TASK INPUTS:
Lemma forallb_ext_in {A} (p q : A -> bool) l :
  (forall a, a ∈ l -> p a = q a) -> forallb p l = forallb q l.
Proof.
  induction l as [|a l IH]; intros Hpq; simpl; [done|].
  rewrite IH, Hpq by set_solver. done.
Qed.

Lemma sum_list_with_fmap {A B} (f : B -> nat) (g : A -> B) l :
  sum_list_with f (g <$> l) = sum_list_with (fun a => f (g a)) l.
Proof. induction l as [|a l IH]; simpl; [done|]. by rewrite <- IH. Qed.

(** ** The work-list machine

    The source never recurses over a tree it does not trust: it keeps an
    explicit stack, pops a node, updates its state and pushes children.
    [drain] is that loop.  The stack's top is the head of the list, and
    [pushes] is listed in the order of the [push] calls, so the last push is
    popped first.  [None] is fuel exhaustion. *)

Section worklist.
Context {E S A : Type}.
Context (visit : S -> A -> result E (S * list A)).

Fixpoint drain (fuel : nat) (st : S) (stack : list A) : option (result E S) :=
  match stack with
  | [] => Some (Ok st)
  | a :: rest =>
      match fuel with
      | 0 => None
      | Datatypes.S fuel =>
          match visit st a with
          | Err e => Some (Err e)
          | Ok (st', pushes) => drain fuel st' (reverse pushes ++ rest)
          end
      end
  end.
End worklist.

(** Types whose nodes have finitely many children, smaller than themselves. *)
Class Tree (A : Type) := {
  children : A -> list A;
  weight : A -> nat;
  weight_children a : sum_list_with weight (children a) < weight a;
}.

(** The nodes in the order a stack machine pops them: a node, then the trees
    of its children, last pushed first. *)
Fixpoint visits_fuel `{Tree A} (fuel : nat) (a : A) : list A :=
  match fuel with
  | 0 => []
  | S fuel => a :: (reverse (children a) ≫= visits_fuel fuel)
  end.
Definition visits `{Tree A} (a : A) : list A := visits_fuel (weight a) a.

Lemma list_bind_ext_in {A B} (f g : A -> list B) l :
  (forall a, a ∈ l -> f a = g a) -> l ≫= f = l ≫= g.
Proof.
  induction l as [|a l IH]; intros Hfg; [done|].
  rewrite !bind_cons, IH by set_solver. f_equal. apply Hfg. left.
Qed.

Section tree.
Context `{Tree A}.

Lemma weight_pos (a : A) : 0 < weight a.
Proof. pose proof (weight_children a). lia. Qed.

Lemma weight_child (a c : A) : c ∈ children a -> weight c < weight a.
Proof.
  intros Hc. pose proof (weight_children a) as Hw.
  apply list_elem_of_split in Hc as (l1 & l2 & Heq). rewrite Heq in Hw.
  rewrite sum_list_with_app in Hw. simpl in Hw. lia.
Qed.

Lemma visits_fuel_enough n (a : A) :
  weight a <= n -> visits_fuel n a = visits a.
Proof.
  unfold visits. remember (weight a) as m eqn:Hm. revert n m a Hm.
  induction n as [n IH] using lt_wf_ind; intros m a Hm Hn.
  pose proof (weight_pos a).
  destruct n as [|n], m as [|m]; simpl; try lia. f_equal.
  apply list_bind_ext_in. intros c Hc.
  assert (weight c < weight a) by (apply weight_child; set_solver).
  rewrite (IH n) with (m := weight c) by lia.
  rewrite (IH m) with (m := weight c) by lia. done.
Qed.

Lemma visits_unfold (a : A) : visits a = a :: (reverse (children a) ≫= visits).
Proof.
  unfold visits at 1. destruct (weight a) as [|n] eqn:Hw;
    [by pose proof (weight_pos a); lia|]. simpl. f_equal.
  apply list_bind_ext_in. intros c Hc. apply visits_fuel_enough.
  assert (weight c < weight a) by (apply weight_child; set_solver). lia.
Qed.

Lemma elem_of_visits_inv (x a : A) :
  x ∈ visits a <-> x = a \/ exists c, c ∈ children a /\ x ∈ visits c.
Proof.
  rewrite visits_unfold, elem_of_cons, list_elem_of_bind.
  setoid_rewrite elem_of_reverse. naive_solver.
Qed.

(** Well-founded induction over the children. *)
Lemma tree_ind (P : A -> Prop) :
  (forall a, (forall c, c ∈ children a -> P c) -> P a) -> forall a, P a.
Proof.
  intros Hstep a. remember (weight a) as n eqn:Hn. revert a Hn.
  induction n as [n IH] using lt_wf_ind; intros a ->.
  apply Hstep. intros c Hc. eapply IH; [|done]. by apply weight_child.
Qed.

Context {E S : Type} (visit : S -> A -> result E (S * list A)).
Context (visit_pushes : forall s a s' ps,
  visit s a = Ok (s', ps) -> ps = children a).

(** What one iteration does to the state. *)
Definition enter (s : S) (a : A) : result E S := fst <$> visit s a.

(** With fuel for every node, the machine is a fold over [visits]: it
    terminates, visits every node once and stops at the first error. *)
Theorem drain_fold n s stack :
  sum_list_with weight stack <= n ->
  drain visit n s stack = Some (fold_result enter s (stack ≫= visits)).
Proof.
  revert s stack. induction n as [|n IH]; intros s [|a rest] Hn; try done.
  { pose proof (weight_pos a). simpl in Hn. lia. }
  rewrite bind_cons, visits_unfold, <- app_comm_cons. cbn [drain fold_result].
  assert (enter s a = fst <$> visit s a) as -> by done.
  destruct (visit s a) as [[s' ps]|e] eqn:Hv; simpl; [|done].
  apply visit_pushes in Hv as ->. rewrite IH.
  - by rewrite bind_app.
  - rewrite sum_list_with_app, sum_list_with_reverse. simpl in Hn.
    pose proof (weight_children a). lia.
Qed.

(** The loop as a total function: the fuel is the weight of the stack, and
    the default is never reached ([run_fold]). *)
Definition run (unreachable : result E S) (s : S) (stack : list A) : result E S :=
  default unreachable (drain visit (sum_list_with weight stack) s stack).

Theorem run_fold unreachable s stack :
  run unreachable s stack = fold_result enter s (stack ≫= visits).
Proof. unfold run. by rewrite drain_fold. Qed.

Corollary run_tree unreachable s a :
  run unreachable s [a] = fold_result enter s (visits a).
Proof. by rewrite run_fold, bind_cons, app_nil_r. Qed.

Corollary drain_tree n s a :
  weight a <= n -> drain visit n s [a] = Some (fold_result enter s (visits a)).
Proof.
  intros Hn. rewrite drain_fold by (simpl; lia). by rewrite bind_cons, app_nil_r.
Qed.
End tree.

(** Sums and universal checks over the visits follow from their one-step
    unfoldings. *)
Section tree_specs.
Context `{Tree A}.

Lemma children_sum_gen (own spec : A -> N) a :
  (forall a, spec a = own a + sum_by spec (children a))%N ->
  sum_by own (visits a) = spec a.
Proof.
  intros Hspec. induction a as [a IH] using tree_ind.
  rewrite visits_unfold, Hspec, sum_by_cons. f_equal.
  rewrite sum_by_bind, (sum_by_permutation _ _ (children a)) by apply reverse_Permutation.
  by apply sum_by_ext_in.
Qed.
(* ===== verification/Schema.v ===== *)
(** * Schemas and their validation: [stillflow-core/src/logical.rs]

    [LogicalSchema], the budgeted stack-machine validator, and the schema
    operations built on it.  [ValidSchema] states what validation promises;
    [schema_validate_exact] is the refinement. *)

From S2P Require Import Prelude Text Secrets Logical.

Definition LOGICAL_SCHEMA_VERSION : N := 1.
Definition MAX_SCHEMA_NESTING_DEPTH : N := 64.
Definition MAX_SCHEMA_FIELDS : N := 4096.
Definition MAX_SCHEMA_TEXT_BYTES : N := 1024 * 1024.

Record LogicalSchema := mkSchema {
  version : N;
  fields : list LogicalField;
  schema_metadata : gmap string string;
}.
#[export] Instance LogicalSchema_eq_dec : EqDecision LogicalSchema.
Proof. solve_decision. Defined.

(** ** The validator *)

Record SchemaBudget := mkBudget { budget_fields : N; text_bytes : N }.
Definition empty_budget : SchemaBudget := mkBudget 0 0.

Definition add_field (b : SchemaBudget) : result LogicalError SchemaBudget :=
  n ← ok_or (checked_add (budget_fields b) 1)
        (SchemaFieldLimitExceeded usize_max MAX_SCHEMA_FIELDS);
  if (MAX_SCHEMA_FIELDS <? n)%N
  then Err (SchemaFieldLimitExceeded n MAX_SCHEMA_FIELDS)
  else Ok (mkBudget n (text_bytes b)).

Definition add_text (b : SchemaBudget) (bytes : N) : result LogicalError SchemaBudget :=
  n ← ok_or (checked_add (text_bytes b) bytes)
        (SchemaTextLimitExceeded usize_max MAX_SCHEMA_TEXT_BYTES);
  if (MAX_SCHEMA_TEXT_BYTES <? n)%N
  then Err (SchemaTextLimitExceeded n MAX_SCHEMA_TEXT_BYTES)
  else Ok (mkBudget (budget_fields b) n).

Definition validate_metadata (metadata : gmap string string) (b : SchemaBudget)
  : result LogicalError SchemaBudget :=
  b ← fold_result (fun b (kv : string * string) =>
        b ← add_text b (str_len kv.1); add_text b (str_len kv.2)) b (btree_iter metadata);
  try! map_err (fun _ => UnsafeMetadata) (ensure_no_secret_fields (metadata_to_value metadata));
  Ok b.

Inductive ValidationNode :=
| VType (data_type : LogicalType) (depth : N)
| VFields (fields : list LogicalField) (type_depth : N).

Definition next_depth (depth : N) : result LogicalError N :=
  ok_or (checked_add depth 1) (SchemaNestingDepthExceeded usize_max MAX_SCHEMA_NESTING_DEPTH).

(** The [for field in fields] loop with its two hash sets. *)
Definition validate_field (st : SchemaBudget * gset ColumnId * gset string) (f : LogicalField)
  : result LogicalError (SchemaBudget * gset ColumnId * gset string) :=
  let '(b, ids, names) := st in
  if is_blank (name f) then Err (EmptyColumnName (id f)) else
  b ← add_field b;
  b ← add_text b (str_len (name f));
  b ← validate_metadata (metadata f) b;
  if decide (id f ∈ ids) then Err (DuplicateColumnId (id f)) else
  if decide (name f ∈ names) then Err (DuplicateColumnName (name f)) else
  Ok (b, {[id f]} ∪ ids, {[name f]} ∪ names).

(** One iteration of [validate_nodes]: the updated budget and the pushes. *)
Definition validate_node (b : SchemaBudget) (node : ValidationNode)
  : result LogicalError (SchemaBudget * list ValidationNode) :=
  match node with
  | VType t depth =>
      if (MAX_SCHEMA_NESTING_DEPTH <? depth)%N
      then Err (SchemaNestingDepthExceeded depth MAX_SCHEMA_NESTING_DEPTH)
      else match t with
      | TTimestamp _ (Some timezone) =>
          if is_blank timezone then Err EmptyTimezone
          else b ← add_text b (str_len timezone); Ok (b, [])
      | TList element =>
          d ← next_depth depth; Ok (b, [VType element d])
      | TStruct fields =>
          d ← next_depth depth; Ok (b, [VFields fields d])
      | _ => Ok (b, [])
      end
  | VFields fields type_depth =>
      st ← fold_result validate_field (b, ∅, ∅) fields;
      Ok (st.1.1, (fun f => VType (data_type f) type_depth) <$> reverse fields)
  end.

Fixpoint type_weight (t : LogicalType) : nat :=
  match t with
  | TList e => S (type_weight e)
  | TStruct fs => S (S (sum_list_with (fun f => type_weight (data_type f)) fs))
  | _ => 1
  end.

Definition node_children (node : ValidationNode) : list ValidationNode :=
  match node with
  | VType (TList e) d => [VType e (d + 1)]
  | VType (TStruct fs) d => [VFields fs (d + 1)]
  | VType _ _ => []
  | VFields fs d => (fun f => VType (data_type f) d) <$> reverse fs
  end.
Definition node_weight (node : ValidationNode) : nat :=
  match node with
  | VType t _ => type_weight t
  | VFields fs _ => S (sum_list_with (fun f => type_weight (data_type f)) fs)
  end.
Lemma node_children_weight node :
  sum_list_with node_weight (node_children node) < node_weight node.
Proof.
  destruct node as [t d|fs d]; [destruct t; cbn; lia|]. cbn [node_children node_weight].
  rewrite sum_list_with_fmap, sum_list_with_reverse. simpl. lia.
Qed.
#[export] Instance ValidationNode_tree : Tree ValidationNode := {|
  children := node_children;
  weight := node_weight;
  weight_children := node_children_weight;
|}.

Definition validate_nodes (stack : list ValidationNode) (b : SchemaBudget)
  : result LogicalError unit :=
  (fun _ => tt) <$> run validate_node (Err UnsafeMetadata) b stack.

Definition validate_type (t : LogicalType) : result LogicalError unit :=
  validate_nodes [VType t 1] empty_budget.

Definition validate_fields (fs : list LogicalField) : result LogicalError unit :=
  validate_nodes [VFields fs 1] empty_budget.

Definition validate_schema (fs : list LogicalField) (metadata : gmap string string)
  : result LogicalError unit :=
  b ← validate_metadata metadata empty_budget;
  validate_nodes [VFields fs 1] b.

(** [LogicalSchema::validate], [from_parts], [new], [empty], [field] and
    [rename_column]; [LogicalField::new] and [with_metadata]. *)
Definition schema_validate (s : LogicalSchema) : result LogicalError unit :=
  if negb (version s =? LOGICAL_SCHEMA_VERSION)%N
  then Err (UnsupportedSchemaVersion (version s))
  else validate_schema (fields s) (schema_metadata s).

Definition from_parts (version : N) (fields : list LogicalField)
  (metadata : gmap string string) : result LogicalError LogicalSchema :=
  let schema := mkSchema version fields metadata in
  try! schema_validate schema; Ok schema.

Definition schema_new (fields : list LogicalField) : result LogicalError LogicalSchema :=
  from_parts LOGICAL_SCHEMA_VERSION fields ∅.

Definition schema_empty : LogicalSchema := mkSchema LOGICAL_SCHEMA_VERSION [] ∅.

WHAT YOU SHOULD DO: Search the records for the word "using" and return every line that holds it.

TASK RESPONSE:
  induction n as [n IH] using lt_wf_ind; intros m a Hm Hn.
  induction n as [n IH] using lt_wf_ind; intros a ->.
  intros Hspec. induction a as [a IH] using tree_ind.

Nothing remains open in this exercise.